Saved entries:
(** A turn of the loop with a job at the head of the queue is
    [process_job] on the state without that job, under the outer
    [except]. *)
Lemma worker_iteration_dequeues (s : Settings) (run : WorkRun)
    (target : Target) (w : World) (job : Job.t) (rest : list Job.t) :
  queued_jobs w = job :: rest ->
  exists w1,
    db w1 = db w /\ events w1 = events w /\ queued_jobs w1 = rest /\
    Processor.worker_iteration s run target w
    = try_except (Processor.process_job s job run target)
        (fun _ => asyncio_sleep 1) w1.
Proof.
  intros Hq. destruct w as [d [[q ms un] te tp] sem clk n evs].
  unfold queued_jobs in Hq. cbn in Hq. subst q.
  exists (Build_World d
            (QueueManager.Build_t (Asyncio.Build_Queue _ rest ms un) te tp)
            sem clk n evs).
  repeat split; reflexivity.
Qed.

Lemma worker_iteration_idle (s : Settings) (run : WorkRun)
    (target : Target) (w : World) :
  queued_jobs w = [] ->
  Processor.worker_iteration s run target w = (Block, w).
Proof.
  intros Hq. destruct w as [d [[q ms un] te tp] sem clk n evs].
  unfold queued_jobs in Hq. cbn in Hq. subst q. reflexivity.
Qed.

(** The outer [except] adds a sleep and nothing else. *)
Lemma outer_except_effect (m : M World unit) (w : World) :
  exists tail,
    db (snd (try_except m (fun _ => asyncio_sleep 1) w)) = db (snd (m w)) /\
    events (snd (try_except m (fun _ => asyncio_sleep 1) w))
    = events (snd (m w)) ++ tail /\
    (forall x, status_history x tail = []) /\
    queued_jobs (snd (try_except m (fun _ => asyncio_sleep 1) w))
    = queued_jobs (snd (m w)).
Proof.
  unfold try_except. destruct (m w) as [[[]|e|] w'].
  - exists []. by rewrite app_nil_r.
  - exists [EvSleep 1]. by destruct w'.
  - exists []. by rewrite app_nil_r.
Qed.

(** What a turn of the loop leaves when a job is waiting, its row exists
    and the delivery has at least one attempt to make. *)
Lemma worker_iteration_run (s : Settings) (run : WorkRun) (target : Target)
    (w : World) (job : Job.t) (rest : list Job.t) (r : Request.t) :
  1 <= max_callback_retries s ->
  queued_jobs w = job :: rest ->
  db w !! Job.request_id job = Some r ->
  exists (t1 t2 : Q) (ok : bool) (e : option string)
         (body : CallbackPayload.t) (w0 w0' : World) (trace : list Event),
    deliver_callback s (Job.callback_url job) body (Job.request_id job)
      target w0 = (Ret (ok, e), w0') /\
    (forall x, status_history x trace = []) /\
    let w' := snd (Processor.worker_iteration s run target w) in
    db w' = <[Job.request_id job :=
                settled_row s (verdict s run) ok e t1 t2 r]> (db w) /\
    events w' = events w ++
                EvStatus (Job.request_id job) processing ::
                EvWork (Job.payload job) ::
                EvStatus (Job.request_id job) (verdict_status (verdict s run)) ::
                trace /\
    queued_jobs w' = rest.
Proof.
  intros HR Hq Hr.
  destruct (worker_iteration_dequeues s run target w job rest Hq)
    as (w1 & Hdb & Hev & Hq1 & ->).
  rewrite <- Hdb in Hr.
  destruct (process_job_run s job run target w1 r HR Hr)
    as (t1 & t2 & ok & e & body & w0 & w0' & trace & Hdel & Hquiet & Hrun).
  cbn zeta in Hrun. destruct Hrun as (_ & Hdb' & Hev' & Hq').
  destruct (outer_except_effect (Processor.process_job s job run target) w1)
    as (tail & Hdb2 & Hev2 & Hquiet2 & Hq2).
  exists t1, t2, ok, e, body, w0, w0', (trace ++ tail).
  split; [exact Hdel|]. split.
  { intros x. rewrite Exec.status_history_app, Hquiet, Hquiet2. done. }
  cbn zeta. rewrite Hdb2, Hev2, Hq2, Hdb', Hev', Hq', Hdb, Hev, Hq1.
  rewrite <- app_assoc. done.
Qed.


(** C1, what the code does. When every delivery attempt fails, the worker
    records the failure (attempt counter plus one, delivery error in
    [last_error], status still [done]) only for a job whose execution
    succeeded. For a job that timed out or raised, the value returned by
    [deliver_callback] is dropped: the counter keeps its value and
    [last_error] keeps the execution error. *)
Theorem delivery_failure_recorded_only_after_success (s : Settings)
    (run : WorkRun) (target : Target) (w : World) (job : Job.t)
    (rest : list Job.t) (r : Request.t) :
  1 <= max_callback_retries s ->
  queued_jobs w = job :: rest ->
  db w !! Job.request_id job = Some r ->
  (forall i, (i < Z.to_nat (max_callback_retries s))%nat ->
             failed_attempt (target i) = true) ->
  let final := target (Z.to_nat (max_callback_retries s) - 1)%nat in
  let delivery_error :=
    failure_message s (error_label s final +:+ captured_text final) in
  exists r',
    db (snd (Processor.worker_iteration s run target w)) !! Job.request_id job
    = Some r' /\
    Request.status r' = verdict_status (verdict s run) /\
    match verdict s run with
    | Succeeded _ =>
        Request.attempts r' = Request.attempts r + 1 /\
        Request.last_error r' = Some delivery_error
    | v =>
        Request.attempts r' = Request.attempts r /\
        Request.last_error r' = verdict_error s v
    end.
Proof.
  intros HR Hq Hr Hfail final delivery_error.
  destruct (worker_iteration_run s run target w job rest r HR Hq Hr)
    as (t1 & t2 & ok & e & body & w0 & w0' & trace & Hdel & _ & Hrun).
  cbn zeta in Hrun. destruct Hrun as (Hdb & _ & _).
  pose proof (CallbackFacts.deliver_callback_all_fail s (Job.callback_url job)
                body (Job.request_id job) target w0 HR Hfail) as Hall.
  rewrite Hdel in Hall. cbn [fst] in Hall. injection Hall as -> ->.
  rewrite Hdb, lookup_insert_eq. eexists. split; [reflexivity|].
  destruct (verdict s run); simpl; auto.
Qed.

== Directions ==
Would you retype exactly the lines above, from the line with "EvStatus (Job.request_id job) (verdict_status" to the line with "as (w1 & Hdb & Hev & Hq1 & ->).", with both end lines kept and nothing more?

== Solved exercise ==
                EvStatus (Job.request_id job) (verdict_status (verdict s run)) ::
                trace /\
    queued_jobs w' = rest.
Proof.
  intros HR Hq Hr.
  destruct (worker_iteration_dequeues s run target w job rest Hq)
    as (w1 & Hdb & Hev & Hq1 & ->).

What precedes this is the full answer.